Using the data that follows, report how many lines include "with"; output no other text.

(Dataset records)
━━━━━━━━━━━━━━━━

(** * Insurance analytics pipeline: normalizer, pre-load healthcheck, loader

    A shallow embedding of
      - scripts/04_module_C_normalizer.py   (star-schema builders),
      - scripts/05_healthcheck_normalizer.py (pre-load validator),
      - scripts/09_module_E_loader.py        (transactional bulk loader),
    followed by the properties of the specification that concern them.

    Conventions.  A pandas DataFrame is a list of row records, in row
    order.  A cell that pandas holds as NaN / NaT / None is [None].  Text
    cells are [string]s; the key columns policy_id, product_key,
    state_code and client_id hold text (codes), not numbers.  A process
    that ends through [fail] (sys.exit(1)) or through an exception is a
    value of a result type. *)

From Stdlib Require Import ZArith NArith List Ascii String Uint63 Floats Lia.
From stdpp Require Import base list strings gmap sets sorting pretty.

Local Open Scope Z_scope.

(* ===================================================================== *)
(** * Calendar: what pandas and datetime compute on dates                *)
(* ===================================================================== *)

Module Calendar.

(** A calendar day of the proleptic Gregorian calendar, as Python's
    [datetime.date] has it: year, month, day. *)
Record civil := Civil { cyear : Z; cmonth : Z; cday : Z }.

Definition is_leap (y : Z) : bool :=
  ((y mod 4 =? 0) && negb (y mod 100 =? 0)) || (y mod 400 =? 0).

Definition days_in_month (y m : Z) : Z :=
  if m =? 2 then (if is_leap y then 29 else 28)
  else if (m =? 4) || (m =? 6) || (m =? 9) || (m =? 11) then 30
  else 31.

(** The day after [c]. *)
Definition next_day (c : civil) : civil :=
  if cday c <? days_in_month (cyear c) (cmonth c)
  then Civil (cyear c) (cmonth c) (cday c + 1)
  else if cmonth c <? 12
       then Civil (cyear c) (cmonth c + 1) 1
       else Civil (cyear c + 1) 1 1.

(** The day before [c]. *)
Definition prev_day (c : civil) : civil :=
  if 1 <? cday c
  then Civil (cyear c) (cmonth c) (cday c - 1)
  else if 1 <? cmonth c
       then Civil (cyear c) (cmonth c - 1)
                  (days_in_month (cyear c) (cmonth c - 1))
       else Civil (cyear c - 1) 12 31.

(** A date is a number of days since 1970-01-01 (negative before it), the
    way pandas stores a timestamp as a count from that epoch;
    [pd.date_range(.., freq="D")] steps the count by one day. *)
Definition date := Z.

Definition epoch : civil := Civil 1970 1 1.

(** The calendar day of a date: [d] days after the epoch, or [-d] days
    before it. *)
Definition civil_of (d : date) : civil :=
  match d with
  | Z0 => epoch
  | Zpos p => Pos.iter next_day epoch p
  | Zneg p => Pos.iter prev_day epoch p
  end.

(** [strftime("%Y%m%d")] read back with [astype(int)]. *)
Definition civil_key (c : civil) : Z :=
  cyear c * 10000 + cmonth c * 100 + cday c.

Definition date_key (d : date) : Z := civil_key (civil_of d).

(** [strftime("%Y%m01")] read back with [astype(int)]
    (build_fact_expenses). *)
Definition month_start_key (d : date) : Z :=
  cyear (civil_of d) * 10000 + cmonth (civil_of d) * 100 + 1.

(** [weekday()]: Monday is 0; 1970-01-01 is a Thursday. *)
Definition weekday (d : date) : Z := (d + 3) mod 7.

Definition month_name (m : Z) : string :=
  match m with
  | 1 => "January" | 2 => "February" | 3 => "March" | 4 => "April"
  | 5 => "May" | 6 => "June" | 7 => "July" | 8 => "August"
  | 9 => "September" | 10 => "October" | 11 => "November"
  | _ => "December"
  end%string.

━━━━━━━━━━━━━━━━

Reply: 4